В эту фразу вкладываются разные смыслы и эмоции – и радость, и юмор, и лёгкий укор, и грусть, и издёвка. Но так, как произнёс её дед Вася –никому ещё не удавалось произнести.

Была ещё одна его фраза, которая врезалась в мою память: так остро, так щемяще и отчаянно она им произносилась. Он её говорил редко, хорошо выпив. Точнее, не говорил, а кричал. Кричал о себе в третьем лице:

–Дед – ЧЕЛОВЕК!!!

Не «я –человек», а «дед – человек». Словно, сам этому не верил и хотел себя в этом убедить. А заодно и нас.

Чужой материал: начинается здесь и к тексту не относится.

Definition new_entity (c : pyclass)
    (init : class_ids → (string * string) * class_ids) : Py Entity :=
  construct (λ w, let '((i, k), w') := init w in
                  ({| cls := c; id := i; code := k |}, w')).

Definition Point (x : vec3 num) (lcar : num) : Py Entity :=
  new_entity cPoint (Point_init x lcar).

Definition Line (p0 p1 : Entity) : Py Entity :=
  new_entity cLine (Line_init p0 p1).

Definition EllipseArc (points : list Entity) : Py Entity :=
  new_entity cEllipseArc (EllipseArc_init points).

Definition LineLoop (curves : list Entity) : Py LineLoopT :=
  construct (λ w, let '((i, k), w') := LineLoop_init curves w in
                  ({| ll_id := i; ll_code := k; lines := curves |}, w')).

Definition PlaneSurface (ll : LineLoopT) (holes : option (list LineLoopT))
    : Py Entity :=
  new_entity cPlaneSurface (PlaneSurface_init ll holes).

Definition Circle (x0 : vec3 num) (radius lcar : num) (R : mat3 num)
    (holes : option (list LineLoopT)) (make_surface : option bool)
    : Py CircleT :=
  construct (Circle_init x0 radius lcar R holes make_surface).

(** ** The session *)

Definition _header : string :=
  "// This code was created by PyGmsh v" +:+ version +:+ ".".

Definition __init__ : Geometry :=
  {| _SURFACE_ID := 0;
     _SURFACELOOP_ID := 0;
     _VOLUME_ID := 0;
     _ELLIPSE_ID := 0;
     _EXTRUDE_ID := 0;
     _ARRAY_ID := 0;
     _FIELD_ID := 0;
     _PHYSICALGROUP_ID := 0;
     _GMSH_CODE := [_header] |}.

Definition get_code (g : Geometry) : string :=
  join nl (_GMSH_CODE g).

Definition add {A} `{HasCode A} (entity : A) : Py A :=
  append_code (code_of entity);;
  mret entity.

Definition add_ruled_surface {A} `{HasId A} (line_loop : A) : Py Dummy :=
  sname ← fresh SURFACE_ID "surf";
  append_code (sname +:+ " = news;");;
  append_code
    ("Ruled Surface(" +:+ sname +:+ ") = {" +:+ id_of line_loop +:+ "};");;
  mret {| dummy_id := sname |}.

Definition add_compound_surface {A} `{HasId A} (surfaces : list A)
    : Py Dummy :=
  name ← fresh SURFACE_ID "surf";
  append_code (name +:+ " = news;");;
  append_code
    ("Compound Surface(" +:+ name +:+ ") = {"
       +:+ join "," (id_of <$> surfaces) +:+ "};");;
  mret {| dummy_id := name |}.

Definition add_surface_loop {A} `{HasId A} (surfaces : list A) : Py string :=
  name ← fresh SURFACELOOP_ID "surfloop";
  append_code (name +:+ " = newsl;");;
  append_code
    ("Surface Loop(" +:+ name +:+ ") = {"
       +:+ join "," (id_of <$> surfaces) +:+ "};");;
  mret name.

Definition add_volume (surface_loop : string) : Py string :=
  name ← fresh VOLUME_ID "vol";
  append_code (name +:+ " = newv;");;
  append_code ("Volume(" +:+ name +:+ ") = " +:+ surface_loop +:+ ";");;
  mret name.

Definition add_compound_volume {A} `{HasId A} (volumes : list A)
    : Py string :=
  name ← fresh VOLUME_ID "cv";
  append_code (name +:+ " = newv;");;
  append_code
    ("Compound Volume(" +:+ name +:+ ") = {"
       +:+ join "," (id_of <$> volumes) +:+ "};");;
  mret name.

Definition _new_physical_group (label : option string) : Py string :=
  bump PHYSICALGROUP_ID;;
  match label with
  | None => named PHYSICALGROUP_ID ""
  | Some l => mret (dq +:+ l +:+ dq)
  end.

(** The physical-group methods print their entity with [%s]; the argument
    here is that rendering. *)
Definition add_physical_point (point : string) (label : option string)
    : Py () :=
  label ← _new_physical_group label;
  append_code ("Physical Point(" +:+ label +:+ ") = " +:+ point +:+ ";").

Definition add_physical_line (line : string) (label : option string)
    : Py () :=
  label ← _new_physical_group label;
  append_code ("Physical Line(" +:+ label +:+ ") = " +:+ line +:+ ";").

Definition add_physical_surface (surface : string) (label : option string)
    : Py () :=
  label ← _new_physical_group label;
  append_code ("Physical Surface(" +:+ label +:+ ") = " +:+ surface +:+ ";").

Definition add_physical_volume (volume : string) (label : option string)
    : Py () :=
  label ← _new_physical_group label;
  append_code ("Physical Volume(" +:+ label +:+ ") = " +:+ volume +:+ ";").

(** [if cond: body] *)
Definition when (cond : bool) (body : Py ()) : Py () :=
  if cond then body else mret ().

Definition extrude {A} `{HasId A} (entity : string + A)
    (translation_axis rotation_axis point_on_axis : option (vec3 num))
    (angle : pyval num) : Py (Dummy * Dummy) :=
  bump EXTRUDE_ID;;
  let entity : Dummy + A :=
    match entity with
    | inl s => inl {| dummy_id := s |}
    | inr e => inr e
    end in
  name ← named EXTRUDE_ID "ex";
  match translation_axis, rotation_axis with
  | Some t, Some r =>
      match point_on_axis with
      | None => mthrow TypeError
      | Some p =>
          append_code
            (name +:+ "[] = Extrude{{" +:+ join "," (fmt_vec t) +:+ "}, {"
               +:+ join "," (fmt_vec r) +:+ "}, {" +:+ join "," (fmt_vec p)
               +:+ "}, " +:+ str_of_pyval angle +:+ "}{" +:+ id_of entity
               +:+ ";};")
      end
  | Some t, None =>
      append_code
        (name +:+ "[] = Extrude{" +:+ join "," (fmt_vec t) +:+ "}{"
           +:+ id_of entity +:+ ";};")
  | None, Some r =>
      match point_on_axis with
      | None => mthrow TypeError
      | Some p =>
          append_code
            (name +:+ "[] = Extrude{{" +:+ join "," (fmt_vec r) +:+ "}, {"
               +:+ join "," (fmt_vec p) +:+ "}, " +:+ str_of_pyval angle
               +:+ "}{" +:+ id_of entity +:+ ";};")
      end
  | None, None =>
      mthrow (RuntimeError "Specify at least translation or rotation.")
  end;;
  let top := {| dummy_id := name +:+ "[0]" |} in
  let extruded := {| dummy_id := name +:+ "[1]" |} in
  mret (top, extruded).

Definition add_boundary_layer {A B} `{HasId A, HasId B}
    (edges_list : option (list A)) (faces_list : option (list string))
    (nodes_list : option (list B))
    (anisomax hfar hwall_n hwall_t ratio thickness : option num)
    : Py string :=
  let edges_list := default [] edges_list in
  let faces_list := default [] faces_list in
  let nodes_list := default [] nodes_list in
  name ← fresh FIELD_ID "field";
  append_code (name +:+ " = newf;");;
  append_code ("Field[" +:+ name +:+ "] = BoundaryLayer;");;
  when (bool_decide (edges_list ≠ []))
    (append_code ("Field[" +:+ name +:+ "].EdgesList = {"
                    +:+ join "," (id_of <$> edges_list) +:+ "};"));;
  when (bool_decide (faces_list ≠ []))
    (append_code ("Field[" +:+ name +:+ "].FacesList = {"
                    +:+ join "," faces_list +:+ "};"));;
  when (bool_decide (nodes_list ≠ []))
    (append_code ("Field[" +:+ name +:+ "].NodesList = {"
                    +:+ join "," (id_of <$> nodes_list) +:+ "};"));;
  let setting (key : string) (x : option num) : Py () :=
    match x with
    | Some v =>
        when (truthy v)
          (append_code ("Field[" +:+ name +:+ "]." +:+ key +:+ "= "
                          +:+ fmt_r v +:+ ";"))
    | None => mret ()
    end in
  setting "hfar" hfar;;
  setting "hwall_t" hwall_t;;
  setting "hwall_n" hwall_n;;
  setting "ratio" ratio;;
  setting "thickness" thickness;;
  setting "AnisoMax" anisomax;;
  mret name.

Definition add_background_field (fields : list string)
    (aggregation_type : string) : Py string :=
  name ← fresh FIELD_ID "field";
  append_code (name +:+ " = newf;");;
  append_code ("Field[" +:+ name +:+ "] = " +:+ aggregation_type +:+ ";");;
  append_code
    ("Field[" +:+ name +:+ "].FieldsList = {" +:+ join ", " fields +:+ "};");;
  append_code ("Background Field = " +:+ name +:+ ";");;
  mret name.

Definition add_array (entities : list string) : Py string :=
  name ← fresh ARRAY_ID "array";
  append_code (name +:+ "[] = {" +:+ join "," entities +:+ "};");;
  mret (name +:+ "[]").

Definition add_comment (string : string) : Py () :=
  append_code ("// " +:+ string).

Definition add_raw_code (string_or_list : string + list string) : Py () :=
  match string_or_list with
  | inl s => append_code s
  | inr l => for_each l append_code
  end.

Definition add_polygon_loop (X : list (vec3 num)) (lcar : num) : Py LineLoopT :=
  p ← mapM (λ x, pt ← Point x lcar; add pt) X;
  lines ← mapM (λ '(a, b), l ← Line a b; add l) (zip p (drop 1 p));
  match last p, head p with
  | Some p_last, Some p_first =>
      l ← Line p_last p_first;
      l ← add l;
      ll ← LineLoop (lines ++ [l]);
      add ll
  | _, _ => mthrow IndexError
  end.

Definition add_polygon (X : list (vec3 num)) (lcar : num)
    (holes : option (list LineLoopT)) : Py Entity :=
  ll ← add_polygon_loop X lcar;
  s ← PlaneSurface ll holes;
  add s.

Definition add_rectangle (xmin xmax ymin ymax z lcar : num)
    (holes : option (list LineLoopT)) : Py Entity :=
  add_polygon
    [(xmin, ymin, z); (xmax, ymin, z); (xmax, ymax, z); (xmin, ymax, z)]
    lcar holes.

И в этой фразе было всё: и непрекращающаяся боль безотцовщины, и растоптанное раскулачиванием детство, и то, что членов семьи репрессированных не считали за людей, и за то, что он – красивый мужик пришел с фронта инвалидом – «полчеловека». Сколько боли, отчаяния, неуверенности в себе, непрожитого гнева, страданий запечатано в этой фразе. Потому и кричит, чтобы докричаться до самого себя и до кого-то там, наверху, того, кто является Высшей силой на этой Земле. Ведь разве можно так с людьми? Разве есть право в этом мире, чтоб так ломать людей?

– Дед –ЧЕЛОВЕК!!!

И начинал плакать…

Болеть Василий не любил. Редко болел. В самые разгары эпидемий, если подхватывал грипп или простужался – держался до последнего, переносил на ногах. Он сразу чувствовал, что хворь взялась за него всерьёз. На этот случай был у него один безотказный рецепт, если болезнь сковывала особенно сильно. Наливал стакан водки или самогона, сыпал туда чёрного молотого перца так, что содержимое стакана становилось тёмным, похожим на клубы пыли. Медленно выпивал. Ложился, укрывался двумя-тремя одеялами и спал. Спал сутки, а то и больше. Пропотевал так сильно, что одеяла можно было отжимать. Анастасия время от времени меняла мокрые одеяла на сухие. Проснувшись после такого убойного лечения, сползал с кровати со словами:

– Ну, всё… Отступила болесь, – и медленно, слабой, шаркающей походкой брёл «на двор» курить. На крылечко.

Анастасия в семье всегда была мозговым центром. Понимая, что стареет, надумала продать дом на улице Крупской и подыскать что-нибудь поближе к дому дочери. Оба сына – Александр и Пётр – уехали с семьями из Саракташа.

Новый дом нашли подальше от центра, зато в двух минутах ходьбы от дома дочери Антонины. Надо было его ремонтировать. Подключился муж Антонины, Александр. Подсказал, как и что нужно переделать, помогал доставать стройматериалы. Венец дома, то есть часть над фундаментом, была гнилой. Заменили. Снова обмазали, побелили. Пристроили летнюю кухню (впоследствии прорубили в неё вход из основного дома), небольшую баньку с сараюшками. Участок нового дома был огромным по сравнению с тем, что был прежде. Работы прибавилось.